WHAT IS BEING ASKED ▸ Quote exactly, and only, the lines of the material below from the line with "fst (fst (contact_fields (soup r))));" through the line with "- fetch_step. destruct".

(DATA FOR ANALYSIS)

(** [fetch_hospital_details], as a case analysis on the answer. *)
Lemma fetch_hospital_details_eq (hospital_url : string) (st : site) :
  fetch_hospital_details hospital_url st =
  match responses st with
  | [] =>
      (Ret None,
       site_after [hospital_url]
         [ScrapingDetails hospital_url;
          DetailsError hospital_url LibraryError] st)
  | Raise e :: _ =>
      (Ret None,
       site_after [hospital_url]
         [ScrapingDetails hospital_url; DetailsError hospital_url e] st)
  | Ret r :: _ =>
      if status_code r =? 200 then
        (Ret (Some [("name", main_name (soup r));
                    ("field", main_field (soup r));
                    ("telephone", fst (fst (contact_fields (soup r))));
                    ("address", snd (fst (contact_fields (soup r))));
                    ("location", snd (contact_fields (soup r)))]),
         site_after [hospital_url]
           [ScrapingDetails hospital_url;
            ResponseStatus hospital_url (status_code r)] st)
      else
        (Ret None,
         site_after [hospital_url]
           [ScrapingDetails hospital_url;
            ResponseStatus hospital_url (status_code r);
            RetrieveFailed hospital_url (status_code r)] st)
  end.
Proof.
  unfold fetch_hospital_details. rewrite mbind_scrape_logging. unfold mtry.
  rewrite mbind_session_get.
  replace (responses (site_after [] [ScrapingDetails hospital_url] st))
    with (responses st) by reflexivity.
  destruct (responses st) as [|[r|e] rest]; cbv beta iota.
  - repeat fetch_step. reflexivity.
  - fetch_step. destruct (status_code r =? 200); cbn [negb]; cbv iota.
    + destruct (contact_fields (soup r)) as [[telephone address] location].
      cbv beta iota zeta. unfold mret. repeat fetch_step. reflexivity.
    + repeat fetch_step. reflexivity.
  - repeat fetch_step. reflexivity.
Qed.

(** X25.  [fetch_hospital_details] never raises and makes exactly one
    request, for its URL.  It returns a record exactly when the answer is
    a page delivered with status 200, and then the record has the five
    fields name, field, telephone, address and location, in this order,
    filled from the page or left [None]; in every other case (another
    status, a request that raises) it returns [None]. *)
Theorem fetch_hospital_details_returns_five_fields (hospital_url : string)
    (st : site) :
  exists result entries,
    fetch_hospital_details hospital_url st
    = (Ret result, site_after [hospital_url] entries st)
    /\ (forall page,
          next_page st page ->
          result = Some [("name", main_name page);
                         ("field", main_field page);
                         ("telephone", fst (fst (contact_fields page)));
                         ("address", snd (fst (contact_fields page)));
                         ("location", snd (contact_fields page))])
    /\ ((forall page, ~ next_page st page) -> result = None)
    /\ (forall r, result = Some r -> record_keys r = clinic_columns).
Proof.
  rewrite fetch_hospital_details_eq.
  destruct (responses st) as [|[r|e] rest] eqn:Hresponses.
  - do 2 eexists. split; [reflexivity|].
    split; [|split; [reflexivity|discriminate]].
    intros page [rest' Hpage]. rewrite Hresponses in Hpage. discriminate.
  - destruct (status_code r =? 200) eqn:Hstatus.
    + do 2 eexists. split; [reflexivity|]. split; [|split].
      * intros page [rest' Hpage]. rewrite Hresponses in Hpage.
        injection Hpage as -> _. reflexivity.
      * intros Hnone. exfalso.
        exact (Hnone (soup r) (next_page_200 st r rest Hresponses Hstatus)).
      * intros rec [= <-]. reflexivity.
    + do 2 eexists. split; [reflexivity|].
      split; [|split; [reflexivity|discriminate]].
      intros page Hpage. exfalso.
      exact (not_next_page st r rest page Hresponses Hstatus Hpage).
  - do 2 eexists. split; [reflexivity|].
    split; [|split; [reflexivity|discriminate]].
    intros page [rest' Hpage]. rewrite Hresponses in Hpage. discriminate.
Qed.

(End DATA FOR ANALYSIS)
(DATA FOR ANALYSIS)

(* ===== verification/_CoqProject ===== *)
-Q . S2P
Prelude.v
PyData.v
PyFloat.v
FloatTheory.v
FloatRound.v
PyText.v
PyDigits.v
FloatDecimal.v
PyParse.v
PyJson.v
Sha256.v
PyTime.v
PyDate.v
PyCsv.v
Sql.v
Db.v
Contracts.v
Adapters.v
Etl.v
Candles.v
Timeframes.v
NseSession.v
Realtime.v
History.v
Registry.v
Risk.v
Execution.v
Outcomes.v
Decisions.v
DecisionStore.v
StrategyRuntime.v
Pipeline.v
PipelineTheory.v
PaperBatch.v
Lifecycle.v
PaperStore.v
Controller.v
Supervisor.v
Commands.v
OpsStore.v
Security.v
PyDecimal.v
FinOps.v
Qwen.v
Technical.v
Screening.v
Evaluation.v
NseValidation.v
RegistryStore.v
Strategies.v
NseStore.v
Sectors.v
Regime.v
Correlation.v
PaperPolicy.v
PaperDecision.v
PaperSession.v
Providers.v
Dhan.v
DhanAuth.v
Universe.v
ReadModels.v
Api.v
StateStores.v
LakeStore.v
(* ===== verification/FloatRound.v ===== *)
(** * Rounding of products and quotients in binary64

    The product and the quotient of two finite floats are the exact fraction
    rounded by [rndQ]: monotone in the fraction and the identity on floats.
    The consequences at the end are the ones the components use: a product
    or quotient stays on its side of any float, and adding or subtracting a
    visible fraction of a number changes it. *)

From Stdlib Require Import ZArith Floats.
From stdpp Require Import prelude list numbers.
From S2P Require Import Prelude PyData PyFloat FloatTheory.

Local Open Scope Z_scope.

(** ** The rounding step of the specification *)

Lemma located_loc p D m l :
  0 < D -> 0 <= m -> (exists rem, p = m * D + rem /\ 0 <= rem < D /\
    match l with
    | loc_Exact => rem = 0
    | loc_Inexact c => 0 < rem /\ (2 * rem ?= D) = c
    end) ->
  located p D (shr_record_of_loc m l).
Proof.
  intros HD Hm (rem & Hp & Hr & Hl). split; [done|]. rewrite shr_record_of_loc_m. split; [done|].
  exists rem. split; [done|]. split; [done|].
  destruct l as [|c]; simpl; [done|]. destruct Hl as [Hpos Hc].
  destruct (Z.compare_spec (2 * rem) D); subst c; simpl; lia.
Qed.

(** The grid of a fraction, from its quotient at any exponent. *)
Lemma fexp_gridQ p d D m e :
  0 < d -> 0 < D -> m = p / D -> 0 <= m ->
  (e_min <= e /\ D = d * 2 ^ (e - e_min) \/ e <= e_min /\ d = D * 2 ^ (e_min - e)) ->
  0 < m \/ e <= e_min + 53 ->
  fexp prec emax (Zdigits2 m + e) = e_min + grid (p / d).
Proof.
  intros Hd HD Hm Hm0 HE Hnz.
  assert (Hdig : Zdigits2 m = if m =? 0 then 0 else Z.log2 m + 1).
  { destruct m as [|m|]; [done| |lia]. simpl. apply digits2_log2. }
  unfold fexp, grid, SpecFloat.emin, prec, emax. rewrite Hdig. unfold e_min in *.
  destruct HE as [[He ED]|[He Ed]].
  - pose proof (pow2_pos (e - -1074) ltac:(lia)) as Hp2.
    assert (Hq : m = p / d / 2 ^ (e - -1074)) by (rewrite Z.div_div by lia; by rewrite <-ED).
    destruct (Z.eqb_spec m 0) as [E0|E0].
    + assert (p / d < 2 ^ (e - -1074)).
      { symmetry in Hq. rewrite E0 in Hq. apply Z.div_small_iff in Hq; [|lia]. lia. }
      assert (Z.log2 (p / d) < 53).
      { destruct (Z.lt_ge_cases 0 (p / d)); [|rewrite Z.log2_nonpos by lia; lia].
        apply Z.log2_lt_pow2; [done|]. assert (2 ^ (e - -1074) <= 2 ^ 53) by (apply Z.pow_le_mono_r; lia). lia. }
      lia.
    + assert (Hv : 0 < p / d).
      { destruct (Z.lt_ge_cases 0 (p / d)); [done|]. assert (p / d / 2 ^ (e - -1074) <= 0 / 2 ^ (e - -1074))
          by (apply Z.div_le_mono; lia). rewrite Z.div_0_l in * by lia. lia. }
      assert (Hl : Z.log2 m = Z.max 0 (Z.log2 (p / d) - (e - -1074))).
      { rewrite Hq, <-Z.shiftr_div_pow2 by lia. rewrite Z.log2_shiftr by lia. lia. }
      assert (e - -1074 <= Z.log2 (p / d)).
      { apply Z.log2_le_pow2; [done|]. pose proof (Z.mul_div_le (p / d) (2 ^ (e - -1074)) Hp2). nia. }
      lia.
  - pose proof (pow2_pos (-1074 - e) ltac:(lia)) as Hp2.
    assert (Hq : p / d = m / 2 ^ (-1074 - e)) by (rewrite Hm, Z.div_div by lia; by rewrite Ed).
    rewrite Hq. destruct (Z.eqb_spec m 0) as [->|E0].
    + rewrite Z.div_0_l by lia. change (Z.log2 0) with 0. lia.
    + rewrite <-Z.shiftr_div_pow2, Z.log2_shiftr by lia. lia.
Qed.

(End DATA FOR ANALYSIS)

ANSWER ▸
                    ("telephone", fst (fst (contact_fields (soup r))));
                    ("address", snd (fst (contact_fields (soup r))));
                    ("location", snd (contact_fields (soup r)))]),
         site_after [hospital_url]
           [ScrapingDetails hospital_url;
            ResponseStatus hospital_url (status_code r)] st)
      else
        (Ret None,
         site_after [hospital_url]
           [ScrapingDetails hospital_url;
            ResponseStatus hospital_url (status_code r);
            RetrieveFailed hospital_url (status_code r)] st)
  end.
Proof.
  unfold fetch_hospital_details. rewrite mbind_scrape_logging. unfold mtry.
  rewrite mbind_session_get.
  replace (responses (site_after [] [ScrapingDetails hospital_url] st))
    with (responses st) by reflexivity.
  destruct (responses st) as [|[r|e] rest]; cbv beta iota.
  - repeat fetch_step. reflexivity.
  - fetch_step. destruct (status_code r =? 200); cbn [negb]; cbv iota.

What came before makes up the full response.